[WHAT YOU HAVE TO DO]: Count every line below that holds the word "comparison", and give the number with no other words.

[DATA FOR THE TASK]:

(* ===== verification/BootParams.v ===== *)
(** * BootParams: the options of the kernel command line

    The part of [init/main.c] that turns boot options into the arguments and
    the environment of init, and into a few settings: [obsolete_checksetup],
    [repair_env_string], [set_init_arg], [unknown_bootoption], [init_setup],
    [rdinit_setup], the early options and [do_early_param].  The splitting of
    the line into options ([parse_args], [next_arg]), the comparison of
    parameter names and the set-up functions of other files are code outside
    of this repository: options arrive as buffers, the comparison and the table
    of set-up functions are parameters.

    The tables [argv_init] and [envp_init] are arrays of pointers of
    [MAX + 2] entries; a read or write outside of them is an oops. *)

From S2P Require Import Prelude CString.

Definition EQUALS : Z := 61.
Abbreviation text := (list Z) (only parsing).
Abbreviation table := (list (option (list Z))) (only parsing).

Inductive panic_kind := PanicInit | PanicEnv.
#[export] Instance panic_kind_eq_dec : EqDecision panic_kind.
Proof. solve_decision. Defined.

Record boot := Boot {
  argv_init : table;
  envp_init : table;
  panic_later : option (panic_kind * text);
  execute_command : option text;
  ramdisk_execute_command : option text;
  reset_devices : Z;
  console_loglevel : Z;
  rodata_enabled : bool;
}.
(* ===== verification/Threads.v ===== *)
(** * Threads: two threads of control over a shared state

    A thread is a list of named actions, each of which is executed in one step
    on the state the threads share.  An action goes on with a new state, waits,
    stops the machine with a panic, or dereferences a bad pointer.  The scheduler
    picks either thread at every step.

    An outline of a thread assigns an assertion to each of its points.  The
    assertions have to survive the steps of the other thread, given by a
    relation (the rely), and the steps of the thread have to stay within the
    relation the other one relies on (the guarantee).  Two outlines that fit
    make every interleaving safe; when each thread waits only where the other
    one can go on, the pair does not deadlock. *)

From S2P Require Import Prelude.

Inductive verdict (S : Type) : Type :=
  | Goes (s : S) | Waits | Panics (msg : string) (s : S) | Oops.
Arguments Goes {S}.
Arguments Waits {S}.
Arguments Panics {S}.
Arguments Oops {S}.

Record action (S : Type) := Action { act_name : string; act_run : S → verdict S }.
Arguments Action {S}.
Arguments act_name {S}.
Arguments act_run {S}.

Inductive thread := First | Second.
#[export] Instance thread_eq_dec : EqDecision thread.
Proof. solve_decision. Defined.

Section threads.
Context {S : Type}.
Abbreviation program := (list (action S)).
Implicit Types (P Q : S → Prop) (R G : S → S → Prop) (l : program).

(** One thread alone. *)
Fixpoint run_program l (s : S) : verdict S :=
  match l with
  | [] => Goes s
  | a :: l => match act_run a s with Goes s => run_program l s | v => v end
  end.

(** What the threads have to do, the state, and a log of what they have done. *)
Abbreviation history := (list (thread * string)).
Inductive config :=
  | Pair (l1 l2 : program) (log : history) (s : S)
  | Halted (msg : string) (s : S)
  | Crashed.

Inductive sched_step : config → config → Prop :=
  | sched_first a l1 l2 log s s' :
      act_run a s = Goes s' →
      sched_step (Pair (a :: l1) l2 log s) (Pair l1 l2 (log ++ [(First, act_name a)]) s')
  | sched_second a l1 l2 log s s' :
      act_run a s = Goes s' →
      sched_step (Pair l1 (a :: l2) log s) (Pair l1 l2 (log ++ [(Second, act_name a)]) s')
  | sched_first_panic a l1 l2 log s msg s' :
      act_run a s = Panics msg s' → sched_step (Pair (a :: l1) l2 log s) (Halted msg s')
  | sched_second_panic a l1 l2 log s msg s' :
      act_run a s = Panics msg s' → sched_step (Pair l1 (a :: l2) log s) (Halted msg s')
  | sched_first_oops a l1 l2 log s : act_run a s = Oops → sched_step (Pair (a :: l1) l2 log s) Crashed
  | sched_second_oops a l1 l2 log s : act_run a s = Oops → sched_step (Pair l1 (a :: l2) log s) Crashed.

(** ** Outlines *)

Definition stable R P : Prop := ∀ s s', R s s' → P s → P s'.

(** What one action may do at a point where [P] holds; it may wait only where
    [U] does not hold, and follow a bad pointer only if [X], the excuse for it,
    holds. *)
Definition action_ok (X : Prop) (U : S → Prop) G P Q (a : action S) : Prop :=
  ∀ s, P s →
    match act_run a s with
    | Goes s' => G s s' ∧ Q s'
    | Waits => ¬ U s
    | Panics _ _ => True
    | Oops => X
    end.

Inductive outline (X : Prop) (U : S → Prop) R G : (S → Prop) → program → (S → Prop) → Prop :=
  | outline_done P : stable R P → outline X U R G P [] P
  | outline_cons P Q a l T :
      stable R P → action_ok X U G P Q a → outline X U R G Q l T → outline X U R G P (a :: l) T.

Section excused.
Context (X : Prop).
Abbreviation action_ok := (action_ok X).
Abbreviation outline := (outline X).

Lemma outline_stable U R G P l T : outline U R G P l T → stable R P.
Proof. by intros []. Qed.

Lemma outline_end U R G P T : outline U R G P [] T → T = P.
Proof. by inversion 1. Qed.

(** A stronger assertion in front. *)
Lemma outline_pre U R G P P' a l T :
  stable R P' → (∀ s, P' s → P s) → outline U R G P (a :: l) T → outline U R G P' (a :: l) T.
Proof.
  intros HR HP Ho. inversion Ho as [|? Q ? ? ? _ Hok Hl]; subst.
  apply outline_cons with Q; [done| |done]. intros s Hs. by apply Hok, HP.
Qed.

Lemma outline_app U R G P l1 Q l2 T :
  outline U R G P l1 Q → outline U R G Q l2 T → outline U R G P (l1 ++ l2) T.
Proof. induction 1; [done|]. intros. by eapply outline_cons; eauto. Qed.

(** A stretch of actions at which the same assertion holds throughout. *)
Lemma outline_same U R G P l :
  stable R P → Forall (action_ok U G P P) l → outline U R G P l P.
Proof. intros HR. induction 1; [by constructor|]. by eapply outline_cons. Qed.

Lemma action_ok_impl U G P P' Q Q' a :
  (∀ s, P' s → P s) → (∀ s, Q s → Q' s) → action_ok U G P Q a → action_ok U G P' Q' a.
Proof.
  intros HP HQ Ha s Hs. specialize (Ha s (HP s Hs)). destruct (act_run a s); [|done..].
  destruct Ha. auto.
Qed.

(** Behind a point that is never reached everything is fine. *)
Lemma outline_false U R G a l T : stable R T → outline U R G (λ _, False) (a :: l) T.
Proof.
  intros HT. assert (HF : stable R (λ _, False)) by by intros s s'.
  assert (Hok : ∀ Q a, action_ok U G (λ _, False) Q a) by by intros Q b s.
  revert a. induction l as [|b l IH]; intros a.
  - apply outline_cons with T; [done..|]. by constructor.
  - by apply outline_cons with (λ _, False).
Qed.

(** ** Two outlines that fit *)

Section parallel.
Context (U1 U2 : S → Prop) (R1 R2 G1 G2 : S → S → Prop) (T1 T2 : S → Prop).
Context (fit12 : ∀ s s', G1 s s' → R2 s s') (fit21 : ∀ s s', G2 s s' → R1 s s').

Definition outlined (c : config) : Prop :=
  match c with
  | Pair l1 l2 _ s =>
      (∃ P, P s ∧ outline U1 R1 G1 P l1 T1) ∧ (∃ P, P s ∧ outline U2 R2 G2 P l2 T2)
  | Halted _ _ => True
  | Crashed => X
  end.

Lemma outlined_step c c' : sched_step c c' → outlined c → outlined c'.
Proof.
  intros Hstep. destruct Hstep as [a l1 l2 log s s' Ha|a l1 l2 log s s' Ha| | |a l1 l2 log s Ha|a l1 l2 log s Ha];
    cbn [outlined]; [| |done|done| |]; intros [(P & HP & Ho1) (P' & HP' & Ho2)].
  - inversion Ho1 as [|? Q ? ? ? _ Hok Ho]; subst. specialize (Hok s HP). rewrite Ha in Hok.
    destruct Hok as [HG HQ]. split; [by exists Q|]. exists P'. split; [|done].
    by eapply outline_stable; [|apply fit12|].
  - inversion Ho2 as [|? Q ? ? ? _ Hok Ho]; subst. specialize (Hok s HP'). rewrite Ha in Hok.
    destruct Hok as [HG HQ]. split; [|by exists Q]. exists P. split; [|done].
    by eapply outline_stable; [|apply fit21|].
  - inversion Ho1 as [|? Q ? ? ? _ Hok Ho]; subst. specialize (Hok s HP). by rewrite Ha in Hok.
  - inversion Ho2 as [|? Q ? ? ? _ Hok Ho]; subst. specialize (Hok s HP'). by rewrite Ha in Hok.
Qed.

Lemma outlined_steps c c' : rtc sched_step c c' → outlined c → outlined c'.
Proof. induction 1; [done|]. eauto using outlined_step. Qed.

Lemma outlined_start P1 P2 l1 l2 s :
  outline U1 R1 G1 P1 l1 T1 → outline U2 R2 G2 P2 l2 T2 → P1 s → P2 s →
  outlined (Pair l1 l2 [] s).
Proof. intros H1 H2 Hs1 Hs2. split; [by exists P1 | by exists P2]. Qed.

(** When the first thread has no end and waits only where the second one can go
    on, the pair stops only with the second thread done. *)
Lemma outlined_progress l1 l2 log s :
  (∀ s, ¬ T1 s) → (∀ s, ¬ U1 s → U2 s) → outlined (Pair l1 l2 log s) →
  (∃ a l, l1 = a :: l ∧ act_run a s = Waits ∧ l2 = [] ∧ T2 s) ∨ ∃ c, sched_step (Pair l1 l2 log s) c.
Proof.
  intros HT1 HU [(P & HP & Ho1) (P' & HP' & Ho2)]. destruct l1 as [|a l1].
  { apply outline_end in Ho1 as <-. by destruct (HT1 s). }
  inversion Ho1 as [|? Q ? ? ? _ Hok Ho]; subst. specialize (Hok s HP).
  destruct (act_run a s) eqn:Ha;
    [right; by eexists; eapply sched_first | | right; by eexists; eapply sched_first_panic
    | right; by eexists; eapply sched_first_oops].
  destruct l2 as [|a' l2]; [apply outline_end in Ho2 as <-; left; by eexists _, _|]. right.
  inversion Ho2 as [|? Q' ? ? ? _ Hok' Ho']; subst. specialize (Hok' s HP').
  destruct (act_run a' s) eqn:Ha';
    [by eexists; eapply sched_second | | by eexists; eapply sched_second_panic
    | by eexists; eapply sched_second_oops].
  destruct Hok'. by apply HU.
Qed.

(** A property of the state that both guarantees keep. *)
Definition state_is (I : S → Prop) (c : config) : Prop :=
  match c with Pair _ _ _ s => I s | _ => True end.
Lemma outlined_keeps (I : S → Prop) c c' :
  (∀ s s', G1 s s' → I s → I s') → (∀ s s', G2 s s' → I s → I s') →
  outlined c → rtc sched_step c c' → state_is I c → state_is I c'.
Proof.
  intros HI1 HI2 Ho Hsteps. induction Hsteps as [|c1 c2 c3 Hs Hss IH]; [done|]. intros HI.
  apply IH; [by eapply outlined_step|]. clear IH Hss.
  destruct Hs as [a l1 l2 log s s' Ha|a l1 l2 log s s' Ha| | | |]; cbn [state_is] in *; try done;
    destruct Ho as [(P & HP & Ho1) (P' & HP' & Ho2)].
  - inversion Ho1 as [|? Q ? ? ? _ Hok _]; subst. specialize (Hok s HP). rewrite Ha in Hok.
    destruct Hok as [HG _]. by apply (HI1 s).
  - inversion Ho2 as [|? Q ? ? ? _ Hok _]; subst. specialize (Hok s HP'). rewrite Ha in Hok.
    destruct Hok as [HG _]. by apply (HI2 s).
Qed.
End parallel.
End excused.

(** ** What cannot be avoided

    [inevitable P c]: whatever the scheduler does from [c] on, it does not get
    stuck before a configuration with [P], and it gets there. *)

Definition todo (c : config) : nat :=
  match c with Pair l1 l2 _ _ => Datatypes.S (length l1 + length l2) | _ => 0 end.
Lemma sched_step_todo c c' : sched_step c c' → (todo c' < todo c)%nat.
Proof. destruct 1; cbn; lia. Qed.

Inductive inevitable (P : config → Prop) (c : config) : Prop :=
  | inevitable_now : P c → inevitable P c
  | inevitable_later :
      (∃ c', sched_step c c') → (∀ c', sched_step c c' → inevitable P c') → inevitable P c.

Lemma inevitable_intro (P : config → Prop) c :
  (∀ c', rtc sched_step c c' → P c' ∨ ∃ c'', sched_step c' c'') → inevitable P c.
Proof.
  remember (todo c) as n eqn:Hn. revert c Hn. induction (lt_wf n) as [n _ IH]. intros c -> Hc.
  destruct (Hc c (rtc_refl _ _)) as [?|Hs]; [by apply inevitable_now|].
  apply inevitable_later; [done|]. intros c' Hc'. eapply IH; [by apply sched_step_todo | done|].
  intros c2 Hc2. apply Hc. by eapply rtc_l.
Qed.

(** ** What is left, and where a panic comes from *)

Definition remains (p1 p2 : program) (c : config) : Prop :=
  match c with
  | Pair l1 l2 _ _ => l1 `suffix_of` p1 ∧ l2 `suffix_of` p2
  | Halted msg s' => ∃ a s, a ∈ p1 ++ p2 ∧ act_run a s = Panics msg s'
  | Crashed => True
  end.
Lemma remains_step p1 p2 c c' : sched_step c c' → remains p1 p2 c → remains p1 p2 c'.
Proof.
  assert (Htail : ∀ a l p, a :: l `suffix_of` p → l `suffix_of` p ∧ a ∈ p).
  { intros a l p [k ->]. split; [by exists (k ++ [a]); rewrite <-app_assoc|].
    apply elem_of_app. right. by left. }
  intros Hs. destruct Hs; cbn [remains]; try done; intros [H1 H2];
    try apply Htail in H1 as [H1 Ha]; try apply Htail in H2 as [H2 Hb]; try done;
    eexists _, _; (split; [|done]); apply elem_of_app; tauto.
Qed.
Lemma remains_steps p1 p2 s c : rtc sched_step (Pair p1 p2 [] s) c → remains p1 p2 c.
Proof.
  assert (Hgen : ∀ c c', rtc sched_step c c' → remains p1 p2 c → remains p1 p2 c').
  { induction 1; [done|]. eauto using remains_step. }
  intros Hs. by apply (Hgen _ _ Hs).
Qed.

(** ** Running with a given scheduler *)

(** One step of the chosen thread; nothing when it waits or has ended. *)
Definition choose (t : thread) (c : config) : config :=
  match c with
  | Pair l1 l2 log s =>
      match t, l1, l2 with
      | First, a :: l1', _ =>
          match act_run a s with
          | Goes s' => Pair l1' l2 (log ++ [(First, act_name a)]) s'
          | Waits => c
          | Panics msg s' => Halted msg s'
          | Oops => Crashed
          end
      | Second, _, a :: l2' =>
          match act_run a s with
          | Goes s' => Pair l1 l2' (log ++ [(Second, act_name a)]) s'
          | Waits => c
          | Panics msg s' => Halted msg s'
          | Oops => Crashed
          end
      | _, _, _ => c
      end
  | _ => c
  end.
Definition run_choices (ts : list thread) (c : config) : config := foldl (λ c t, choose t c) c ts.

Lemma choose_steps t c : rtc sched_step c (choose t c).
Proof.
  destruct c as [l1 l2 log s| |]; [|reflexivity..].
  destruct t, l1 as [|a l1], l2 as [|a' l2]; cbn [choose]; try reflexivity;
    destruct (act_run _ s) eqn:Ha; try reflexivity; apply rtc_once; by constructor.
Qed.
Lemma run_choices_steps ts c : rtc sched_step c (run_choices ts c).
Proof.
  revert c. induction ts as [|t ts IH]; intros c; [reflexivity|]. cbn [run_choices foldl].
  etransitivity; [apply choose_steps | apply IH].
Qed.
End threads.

[OUTPUT]: 2